Colère suite au meurtre de Samuel Paty : combattons le terrorisme par la solidarité, pas par la haine

Ce 16 octobre, la France a été horrifiée par l’assassinat de Samuel Paty, un enseignant décapité en pleine rue par un Tchétchène de 18 ans pour avoir montré des caricatures du prophète Mohamed lors d’un cours d’éducation civique sur le thème de la liberté d’expression. En réaction, des manifestations ont eu lieu contre la haine et en solidarité avec les enseignants un peu partout en France, mais le discours raciste et islamophobe qui domine la politique française depuis des décennies profite de ce drame pour se renforcer.

Par Tiphaine (Pologne) et Brune (Bruxelles)

Nous partageons l’horreur ressentie en France et ailleurs à la suite de ce terrible assassinat. Cet acte immonde ne se distingue pas des attaques de drones impérialistes qui font tomber des bombes sur des familles en Afghanistan. Nous sommes en colère contre ce terroriste mais aussi contre les crapules d’extrême droite salafistes ou de l’extrême droite traditionnelle. Les salafistes veulent répandre leur idéologie de haine en instrumentalisant le racisme et l’islamophobie. De la même manière, Le Pen – mais aussi Macron – vont utiliser ce tragique événement pour répandre leur haine au sein du mouvement ouvrier.

Une situation envenimée par les politiciens bourgeois

Depuis des années, d’un gouvernement à l’autre, le discours officiel et les mesures racistes et islamophobes s’intensifient. Dans les médias, tout est prétexte à jeter de l’huile sur le feu, burkinis, menus à la cantine et même les prénoms des gens. Récemment, des députés ont quitté l’assemblée nationale pour protester contre la présence de la vice-présidente du syndicat étudiant UNEF Maryam Pougetoux parce qu’elle porte un voile. Pour encore envenimer les choses, le 2 octobre, Macron a annoncé un projet de loi pour “renforcer la laïcité” qui va étendre encore l’interdiction des signes et pratiques religieuses sur les lieux de travail du secteur public.

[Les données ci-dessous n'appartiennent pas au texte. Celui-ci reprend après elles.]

(** C7: each of the three risks is [clamp01 (base_risk * weight + penalty)]
    with [base_risk] computed from the hash of the document identifier and
    the language, weights 0.7 (cost overrun), 0.6 (delay) and 0.5
    (implementation), a penalty of 0.2, 0.25 and 0.2 added only when the O&M
    plan, the timeline and the GatiShakti alignment respectively are absent,
    and every risk lies in [[0, 1]]. *)
Theorem risk_formula_and_range (st : Store) (uploadId : string) (language : LanguageOption) :
  exists st' r,
    processDocument st uploadId language = (st', Fulfilled r) /\
    let base_risk :=
      (Z2F (Z.rem (hash (uploadId ++ language_string language)) 100) / 100)%float in
    costOverrunRisk (risk r) =
      clamp01 (base_risk * 0.7
               + (if omFourYears (financial (validation r)) then 0 else 0.2))%float /\
    delayRisk (risk r) =
      clamp01 (base_risk * 0.6
               + (if timeline (projectProfile (validation r)) then 0 else 0.25))%float /\
    implementationRisk (risk r) =
      clamp01 (base_risk * 0.5
               + (if gatiShaktiAligned (technical (validation r)) then 0 else 0.2))%float /\
    ((0 <=? costOverrunRisk (risk r))%float = true
     /\ (costOverrunRisk (risk r) <=? 1)%float = true) /\
    ((0 <=? delayRisk (risk r))%float = true
     /\ (delayRisk (risk r) <=? 1)%float = true) /\
    ((0 <=? implementationRisk (risk r))%float = true
     /\ (implementationRisk (risk r) <=? 1)%float = true).
Proof.
  rewrite processDocument_eq. do 2 eexists. split; [reflexivity |].
  pose proof (risk_and_impact _ (hash_nonneg (uploadId ++ language_string language)))
    as H.
  cbv zeta in H. rewrite !andb_true_iff in H.
  destruct H as [[[Hc Hd] Hi] _].
  apply within_true in Hc, Hd, Hi.
  cbv zeta. split; [reflexivity |]. split; [reflexivity |]. split; [reflexivity |].
  split; [exact Hc |]. split; [exact Hd | exact Hi].
Qed.

(** C8: in every result, [eligibility.outOfRange] is the negation of
    [eligibility.sizeCheckOk]. *)
Theorem outOfRange_is_negation (st : Store) (uploadId : string) (language : LanguageOption) :
  exists st' r,
    processDocument st uploadId language = (st', Fulfilled r) /\
    outOfRange (eligibility r) = Some (negb (sizeCheckOk (eligibility r))).
Proof.
  rewrite processDocument_eq. do 2 eexists. split; reflexivity.
Qed.

(** C10: for every uploadId and language the result reports
    [projectProfile.geoCoordinates], [beneficiary.kpisPresent],
    [technical.sorBasis] and [certificates.nonDuplication] as true, so that
    completeness is at least 20 (of 30) and technicalQuality at least 13
    (of 25). *)
Theorem fixed_checks_always_true (st : Store) (uploadId : string) (language : LanguageOption) :
  exists st' r,
    processDocument st uploadId language = (st', Fulfilled r) /\
    geoCoordinates (projectProfile (validation r)) = true /\
    kpisPresent (beneficiary (validation r)) = true /\
    sorBasis (technical (validation r)) = true /\
    nonDuplication (certificates (validation r)) = true /\
    (20 <=? completeness (scores r))%float = true /\
    (13 <=? technicalQuality (scores r))%float = true.
Proof.
  rewrite processDocument_eq. do 2 eexists. split; [reflexivity |].
  generalize (hash (uploadId ++ language_string language)). intros seed.
  split; [reflexivity |]. split; [reflexivity |].
  split; [reflexivity |]. split; [reflexivity |]. split.
  - change (completeness (scores (analysis seed)))
      with (score [true; negb (Z.rem seed 7 =? 0); true] 30).
    destruct (Z.rem seed 7 =? 0); vm_compute; reflexivity.
  - change (technicalQuality (scores (analysis seed)))
      with (score [negb (Z.rem seed 6 =? 0); true] 25).
    destruct (Z.rem seed 6 =? 0); vm_compute; reflexivity.
Qed.

(** C2: two calls with the same uploadId and the same language return the
    same [ProcessingResult] (hence the same validation booleans, scores,
    grade, eligibility, flags, risks and recommendations in the same order),
    whatever the module state of each call is, in particular when the second
    call runs in the state left by the first. *)
Theorem processDocument_deterministic
    (st1 st2 : Store) (uploadId : string) (language : LanguageOption) :
  exists r,
    snd (processDocument st1 uploadId language) = Fulfilled r /\
    snd (processDocument st2 uploadId language) = Fulfilled r /\
    snd (processDocument (fst (processDocument st1 uploadId language)) uploadId language)
      = Fulfilled r.
Proof.
  exists (analysis (hash (uploadId ++ language_string language))).
  rewrite !processDocument_eq. repeat split.
Qed.

(** *** The recommendation engine *)

(** C9: [buildRecommendations] evaluates the ordered rules budget mismatch,
    timeline issues, missing data, [delayRisk > 0.5], [compliance < 20],
    [technicalQuality < 18], emits one message per rule that holds in that
    order, emits exactly the fallback message when none holds, and so always
    returns a list of length at least 1. *)
Theorem buildRecommendations_rules
    (s : Scores) (f : ConsistencyFlags) (r : RiskPrediction) :
  buildRecommendations s f r = recommend_spec s f r /\
  (1 <= length (buildRecommendations s f r))%nat.
Proof.
  assert (E : buildRecommendations s f r = recommend_spec s f r).
  { unfold buildRecommendations, recommend_spec, recommendation_rules, push.
    cbn [List.filter List.map fst snd].
    generalize (budgetMismatch f), (timelineIssues f), (missingData f),
      (0.5 <? delayRisk r)%float, (compliance s <? 20)%float,
      (technicalQuality s <? 18)%float.
    intros [] [] [] [] [] []; reflexivity. }
  split; [exact E |].
  rewrite E. unfold recommend_spec.
  destruct (List.map snd _) as [|m fired]; simpl; lia.
Qed.
(** * OrionCalibration: self-calibration of the Si5351 against the GPS PPS

    A shallow embedding of [OrionCalibration.cpp]: the Timer1 reference
    counter and its overflow tally, the two GPS PPS interrupt handlers
    (external interrupt on D2/D3, pin change interrupt on A5), and the
    Huff-n-Puff loop of [do_calibration].

    The sketch runs on an ATmega328P: [int] and [unsigned int] are 16 bits
    wide, [long] and [unsigned long] 32 bits.  Integers are modelled as [Z]
    with the wrap-around of every operation written out. *)

From Stdlib Require Import ZArith List Bool Lia.
Import ListNotations.
Local Open Scope Z_scope.

(** ** Machine integers *)

Module Int.

(** [unsigned int] and the Timer1 register: 16 bits. *)
Definition wrap_u16 (z : Z) : Z := z mod 65536.

(** Conversion of a 16-bit register value to [int] (16-bit two's complement). *)
Definition to_int16 (z : Z) : Z :=
  if z mod 65536 <? 32768 then z mod 65536 else z mod 65536 - 65536.

(** [uint64_t]. *)
Definition wrap_u64 (z : Z) : Z := z mod 18446744073709551616.

(** Conversion to [int32_t] of a 32-bit [unsigned long] result. *)
Definition to_int32 (z : Z) : Z := (z + 2147483648) mod 4294967296 - 2147483648.

Definition int32_range (z : Z) : Prop := -2147483648 <= z <= 2147483647.

End Int.

(** ** Bit positions of the ATmega328P device header

    These come from the AVR device header the sketch is compiled against,
    not from the repository. *)

Module Bits.
Definition INT1 : Z := 1.
Definition PCINT13 : Z := 5.
Definition PCIF1 : Z := 1.
Definition TOV1 : Z := 0.
Definition TOIE1 : Z := 0.
Definition CS10 : Z := 0.
Definition CS11 : Z := 1.
Definition CS12 : Z := 2.
End Bits.

(** ** The sampler: Timer1, the PPS interrupt and their volatile globals *)

(** The two builds selected by [GPS_PPS_ON_D2_OR_D3]. *)
Inductive build : Type :=
| ExternalInterrupt   (* GPS_PPS_ON_D2_OR_D3 defined: INT1, rising edge *)
| PinChange.          (* otherwise: PCINT13, both edges *)

Record sampler : Type := mkSampler {
  TCNT1 : Z;                       (* Timer1 counter, 16 bits *)
  TIFR1_TOV1 : bool;               (* latched Timer1 overflow flag *)
  PCIFR_PCIF1 : bool;              (* latched pin change flag *)
  TCCR1B : Z;                      (* Timer1 clock select *)
  TIMSK1 : Z;                      (* Timer1 interrupt mask *)
  EIMSK : Z;                       (* external interrupt mask *)
  PCMSK1 : Z;                      (* pin change mask, port C *)
  overflowCounter : Z;             (* volatile unsigned int *)
  gpsPPScounter : Z;               (* volatile unsigned int *)
  g_calibration_proceed : bool;    (* volatile bool *)
  is_PPS_rising_edge : bool        (* volatile bool *)
}.

Definition set_TCNT1 (v : Z) (g : sampler) : sampler :=
  mkSampler v (TIFR1_TOV1 g) (PCIFR_PCIF1 g) (TCCR1B g) (TIMSK1 g) (EIMSK g)
         (PCMSK1 g) (overflowCounter g) (gpsPPScounter g)
         (g_calibration_proceed g) (is_PPS_rising_edge g).

Definition set_TOV1 (v : bool) (g : sampler) : sampler :=
  mkSampler (TCNT1 g) v (PCIFR_PCIF1 g) (TCCR1B g) (TIMSK1 g) (EIMSK g)
         (PCMSK1 g) (overflowCounter g) (gpsPPScounter g)
         (g_calibration_proceed g) (is_PPS_rising_edge g).

Definition set_PCIF1 (v : bool) (g : sampler) : sampler :=
  mkSampler (TCNT1 g) (TIFR1_TOV1 g) v (TCCR1B g) (TIMSK1 g) (EIMSK g)
         (PCMSK1 g) (overflowCounter g) (gpsPPScounter g)
         (g_calibration_proceed g) (is_PPS_rising_edge g).

Definition set_TCCR1B (v : Z) (g : sampler) : sampler :=
  mkSampler (TCNT1 g) (TIFR1_TOV1 g) (PCIFR_PCIF1 g) v (TIMSK1 g) (EIMSK g)
         (PCMSK1 g) (overflowCounter g) (gpsPPScounter g)
         (g_calibration_proceed g) (is_PPS_rising_edge g).

Definition set_TIMSK1 (v : Z) (g : sampler) : sampler :=
  mkSampler (TCNT1 g) (TIFR1_TOV1 g) (PCIFR_PCIF1 g) (TCCR1B g) v (EIMSK g)
         (PCMSK1 g) (overflowCounter g) (gpsPPScounter g)
         (g_calibration_proceed g) (is_PPS_rising_edge g).

Definition set_EIMSK (v : Z) (g : sampler) : sampler :=
  mkSampler (TCNT1 g) (TIFR1_TOV1 g) (PCIFR_PCIF1 g) (TCCR1B g) (TIMSK1 g) v
         (PCMSK1 g) (overflowCounter g) (gpsPPScounter g)
         (g_calibration_proceed g) (is_PPS_rising_edge g).

Definition set_PCMSK1 (v : Z) (g : sampler) : sampler :=
  mkSampler (TCNT1 g) (TIFR1_TOV1 g) (PCIFR_PCIF1 g) (TCCR1B g) (TIMSK1 g) (EIMSK g)
         v (overflowCounter g) (gpsPPScounter g)
         (g_calibration_proceed g) (is_PPS_rising_edge g).

Definition set_overflowCounter (v : Z) (g : sampler) : sampler :=
  mkSampler (TCNT1 g) (TIFR1_TOV1 g) (PCIFR_PCIF1 g) (TCCR1B g) (TIMSK1 g) (EIMSK g)
         (PCMSK1 g) v (gpsPPScounter g)
         (g_calibration_proceed g) (is_PPS_rising_edge g).

Definition set_gpsPPScounter (v : Z) (g : sampler) : sampler :=
  mkSampler (TCNT1 g) (TIFR1_TOV1 g) (PCIFR_PCIF1 g) (TCCR1B g) (TIMSK1 g) (EIMSK g)
         (PCMSK1 g) (overflowCounter g) v
         (g_calibration_proceed g) (is_PPS_rising_edge g).

Definition set_g_calibration_proceed (v : bool) (g : sampler) : sampler :=
  mkSampler (TCNT1 g) (TIFR1_TOV1 g) (PCIFR_PCIF1 g) (TCCR1B g) (TIMSK1 g) (EIMSK g)
         (PCMSK1 g) (overflowCounter g) (gpsPPScounter g)
         v (is_PPS_rising_edge g).

Definition set_is_PPS_rising_edge (v : bool) (g : sampler) : sampler :=
  mkSampler (TCNT1 g) (TIFR1_TOV1 g) (PCIFR_PCIF1 g) (TCCR1B g) (TIMSK1 g) (EIMSK g)
         (PCMSK1 g) (overflowCounter g) (gpsPPScounter g)
         (g_calibration_proceed g) v.

(** The interrupt flag registers are cleared by writing a one to the bit. *)
Definition write_TIFR1 (v : Z) (g : sampler) : sampler :=
  if Z.testbit v Bits.TOV1 then set_TOV1 false g else g.

Definition write_PCIFR (v : Z) (g : sampler) : sampler :=
  if Z.testbit v Bits.PCIF1 then set_PCIF1 false g else g.

(** A block of statements, run in program order. *)
Definition block : Type := list (sampler -> sampler).

Definition exec (b : block) (g : sampler) : sampler :=
  fold_left (fun s stmt => stmt s) b g.

(** ** Interrupt handlers *)

(** [ISR(TIMER1_OVF_vect)]. *)
Definition TIMER1_OVF_vect (g : sampler) : sampler :=
  set_overflowCounter (Int.wrap_u16 (overflowCounter g + 1)) g.

(** The body run on the first PPS pulse (both handlers, lines 72-74 and
    111-113). *)
Definition first_pulse : block :=
  [ set_TCNT1 0;
    write_TIFR1 (Z.shiftl 1 Bits.TOV1);
    set_overflowCounter 0 ].

(** The body run on the eleventh pulse. *)
Definition window_close (b : build) : block :=
  match b with
  | ExternalInterrupt =>
      [ set_EIMSK (Z.shiftl 0 Bits.INT1);
        set_TCCR1B 0;
        set_g_calibration_proceed true ]
  | PinChange =>
      [ set_PCMSK1 (Z.shiftl 0 Bits.PCINT13);
        set_TCCR1B 0;
        set_is_PPS_rising_edge false;
        set_g_calibration_proceed true ]
  end.

(** The part shared by the two handlers once an edge counts. *)
Definition count_pulse (b : build) (g : sampler) : sampler :=
  let g1 := set_gpsPPScounter (Int.wrap_u16 (gpsPPScounter g + 1)) g in
  let g2 := if gpsPPScounter g1 =? 1 then exec first_pulse g1 else g1 in
  if gpsPPScounter g2 =? 11 then exec (window_close b) g2 else g2.

(** [PPSinterruptISR]. *)
Definition PPSinterruptISR (g : sampler) : sampler :=
  count_pulse ExternalInterrupt g.

(** [ISR(PCINT1_vect)]. *)
Definition PCINT1_vect (g : sampler) : sampler :=
  let g1 := set_is_PPS_rising_edge (negb (is_PPS_rising_edge g)) g in
  if is_PPS_rising_edge g1 then count_pulse PinChange g1 else g1.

En un sens, cela va complètement à l’encontre de l’esprit de la séparation de l’Eglise et de l’Etat et de la liberté confessionnelle. C’est à l’Etat d’être laïc, pas aux usagers et aux fonctionnaires à titre individuel. Selon le principe de laïcité, l’Etat doit garantir à chacun la liberté de conscience et de religion. Mais cela fait des années que, dans la bouche des politiciens bourgeois, “laïcité” veut tout simplement dire “anti-islam”.

De même, on peut s’interroger sur leur notion de “liberté d’expression”, alors que la France n’est que 34ème au classement mondial de la liberté de presse par Reporter Sans Frontière. Les militants savent également ce qu’il en est de la liberté politique et de manifestation sous Macron, entre gilets jaunes éborgnés et perquisitions à la la France Insoumise.

Les profs en première ligne

En organisant ce cours sur la liberté d’expression et en utilisant ces caricatures comme matériel, Samuel Paty n’a fait que suivre le programme déterminé par l’Education Nationale. Le gouvernement demande aux professeurs d’aborder dans leurs cours des sujets certes essentiels, mais qu’il a préalablement minés.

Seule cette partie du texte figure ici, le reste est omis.